### ASSIGNMENT
The whole listing is to be set down again without alteration.

### EXTRACTED ENTRIES
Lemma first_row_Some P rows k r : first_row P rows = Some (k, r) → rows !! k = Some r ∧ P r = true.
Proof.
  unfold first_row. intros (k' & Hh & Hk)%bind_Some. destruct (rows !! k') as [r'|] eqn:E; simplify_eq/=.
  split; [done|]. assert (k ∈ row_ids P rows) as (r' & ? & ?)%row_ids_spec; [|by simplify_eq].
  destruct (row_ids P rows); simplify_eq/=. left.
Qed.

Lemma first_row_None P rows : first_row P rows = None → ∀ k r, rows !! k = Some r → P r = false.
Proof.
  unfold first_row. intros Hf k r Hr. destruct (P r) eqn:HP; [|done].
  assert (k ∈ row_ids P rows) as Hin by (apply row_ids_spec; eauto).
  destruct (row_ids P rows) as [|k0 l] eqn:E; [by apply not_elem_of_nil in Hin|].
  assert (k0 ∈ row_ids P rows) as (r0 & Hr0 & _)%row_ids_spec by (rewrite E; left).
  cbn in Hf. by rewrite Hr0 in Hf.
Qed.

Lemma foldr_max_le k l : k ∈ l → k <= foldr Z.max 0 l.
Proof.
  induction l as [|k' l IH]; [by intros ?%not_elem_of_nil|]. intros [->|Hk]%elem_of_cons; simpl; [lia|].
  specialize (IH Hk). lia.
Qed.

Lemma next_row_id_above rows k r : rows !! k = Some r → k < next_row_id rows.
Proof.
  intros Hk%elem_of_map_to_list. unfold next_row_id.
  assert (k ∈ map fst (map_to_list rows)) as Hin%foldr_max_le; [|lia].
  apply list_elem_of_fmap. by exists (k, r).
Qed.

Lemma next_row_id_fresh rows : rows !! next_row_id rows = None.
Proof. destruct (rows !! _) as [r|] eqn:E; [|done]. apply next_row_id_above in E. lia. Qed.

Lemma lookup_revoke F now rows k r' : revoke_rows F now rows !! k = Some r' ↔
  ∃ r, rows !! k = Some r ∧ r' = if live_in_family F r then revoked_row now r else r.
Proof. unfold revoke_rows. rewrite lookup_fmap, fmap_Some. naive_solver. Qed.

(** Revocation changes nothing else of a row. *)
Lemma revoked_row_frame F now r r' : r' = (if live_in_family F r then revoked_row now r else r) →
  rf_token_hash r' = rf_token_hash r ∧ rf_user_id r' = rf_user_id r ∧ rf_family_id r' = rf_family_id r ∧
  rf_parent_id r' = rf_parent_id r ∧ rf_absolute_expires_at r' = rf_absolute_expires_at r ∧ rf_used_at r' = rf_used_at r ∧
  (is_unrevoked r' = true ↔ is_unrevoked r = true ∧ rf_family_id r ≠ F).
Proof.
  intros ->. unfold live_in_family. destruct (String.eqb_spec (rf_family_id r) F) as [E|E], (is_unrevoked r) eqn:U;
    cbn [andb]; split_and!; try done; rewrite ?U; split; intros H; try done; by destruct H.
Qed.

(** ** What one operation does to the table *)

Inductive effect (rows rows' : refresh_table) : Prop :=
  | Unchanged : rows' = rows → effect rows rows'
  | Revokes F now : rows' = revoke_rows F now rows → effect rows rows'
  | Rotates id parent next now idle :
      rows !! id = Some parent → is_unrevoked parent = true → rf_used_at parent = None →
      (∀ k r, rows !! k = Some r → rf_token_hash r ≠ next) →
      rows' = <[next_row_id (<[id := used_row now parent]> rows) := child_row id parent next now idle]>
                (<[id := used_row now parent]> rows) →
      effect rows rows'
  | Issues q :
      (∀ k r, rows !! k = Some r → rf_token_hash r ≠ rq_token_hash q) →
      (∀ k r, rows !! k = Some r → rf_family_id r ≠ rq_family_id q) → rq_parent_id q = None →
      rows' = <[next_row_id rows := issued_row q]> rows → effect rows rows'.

### RESPONSE FOR THIS EXERCISE
Lemma first_row_Some P rows k r : first_row P rows = Some (k, r) → rows !! k = Some r ∧ P r = true.
Proof.
  unfold first_row. intros (k' & Hh & Hk)%bind_Some. destruct (rows !! k') as [r'|] eqn:E; simplify_eq/=.
  split; [done|]. assert (k ∈ row_ids P rows) as (r' & ? & ?)%row_ids_spec; [|by simplify_eq].
  destruct (row_ids P rows); simplify_eq/=. left.
Qed.

Lemma first_row_None P rows : first_row P rows = None → ∀ k r, rows !! k = Some r → P r = false.
Proof.
  unfold first_row. intros Hf k r Hr. destruct (P r) eqn:HP; [|done].
  assert (k ∈ row_ids P rows) as Hin by (apply row_ids_spec; eauto).
  destruct (row_ids P rows) as [|k0 l] eqn:E; [by apply not_elem_of_nil in Hin|].
  assert (k0 ∈ row_ids P rows) as (r0 & Hr0 & _)%row_ids_spec by (rewrite E; left).
  cbn in Hf. by rewrite Hr0 in Hf.
Qed.

Lemma foldr_max_le k l : k ∈ l → k <= foldr Z.max 0 l.
Proof.
  induction l as [|k' l IH]; [by intros ?%not_elem_of_nil|]. intros [->|Hk]%elem_of_cons; simpl; [lia|].
  specialize (IH Hk). lia.
Qed.

Lemma next_row_id_above rows k r : rows !! k = Some r → k < next_row_id rows.
Proof.
  intros Hk%elem_of_map_to_list. unfold next_row_id.
  assert (k ∈ map fst (map_to_list rows)) as Hin%foldr_max_le; [|lia].
  apply list_elem_of_fmap. by exists (k, r).
Qed.

Lemma next_row_id_fresh rows : rows !! next_row_id rows = None.
Proof. destruct (rows !! _) as [r|] eqn:E; [|done]. apply next_row_id_above in E. lia. Qed.

Lemma lookup_revoke F now rows k r' : revoke_rows F now rows !! k = Some r' ↔
  ∃ r, rows !! k = Some r ∧ r' = if live_in_family F r then revoked_row now r else r.
Proof. unfold revoke_rows. rewrite lookup_fmap, fmap_Some. naive_solver. Qed.

(** Revocation changes nothing else of a row. *)
Lemma revoked_row_frame F now r r' : r' = (if live_in_family F r then revoked_row now r else r) →
  rf_token_hash r' = rf_token_hash r ∧ rf_user_id r' = rf_user_id r ∧ rf_family_id r' = rf_family_id r ∧
  rf_parent_id r' = rf_parent_id r ∧ rf_absolute_expires_at r' = rf_absolute_expires_at r ∧ rf_used_at r' = rf_used_at r ∧
  (is_unrevoked r' = true ↔ is_unrevoked r = true ∧ rf_family_id r ≠ F).
Proof.
  intros ->. unfold live_in_family. destruct (String.eqb_spec (rf_family_id r) F) as [E|E], (is_unrevoked r) eqn:U;
    cbn [andb]; split_and!; try done; rewrite ?U; split; intros H; try done; by destruct H.
Qed.

(** ** What one operation does to the table *)

Inductive effect (rows rows' : refresh_table) : Prop :=
  | Unchanged : rows' = rows → effect rows rows'
  | Revokes F now : rows' = revoke_rows F now rows → effect rows rows'
  | Rotates id parent next now idle :
      rows !! id = Some parent → is_unrevoked parent = true → rf_used_at parent = None →
      (∀ k r, rows !! k = Some r → rf_token_hash r ≠ next) →
      rows' = <[next_row_id (<[id := used_row now parent]> rows) := child_row id parent next now idle]>
                (<[id := used_row now parent]> rows) →
      effect rows rows'
  | Issues q :
      (∀ k r, rows !! k = Some r → rf_token_hash r ≠ rq_token_hash q) →
      (∀ k r, rows !! k = Some r → rf_family_id r ≠ rq_family_id q) → rq_parent_id q = None →
      rows' = <[next_row_id rows := issued_row q]> rows → effect rows rows'.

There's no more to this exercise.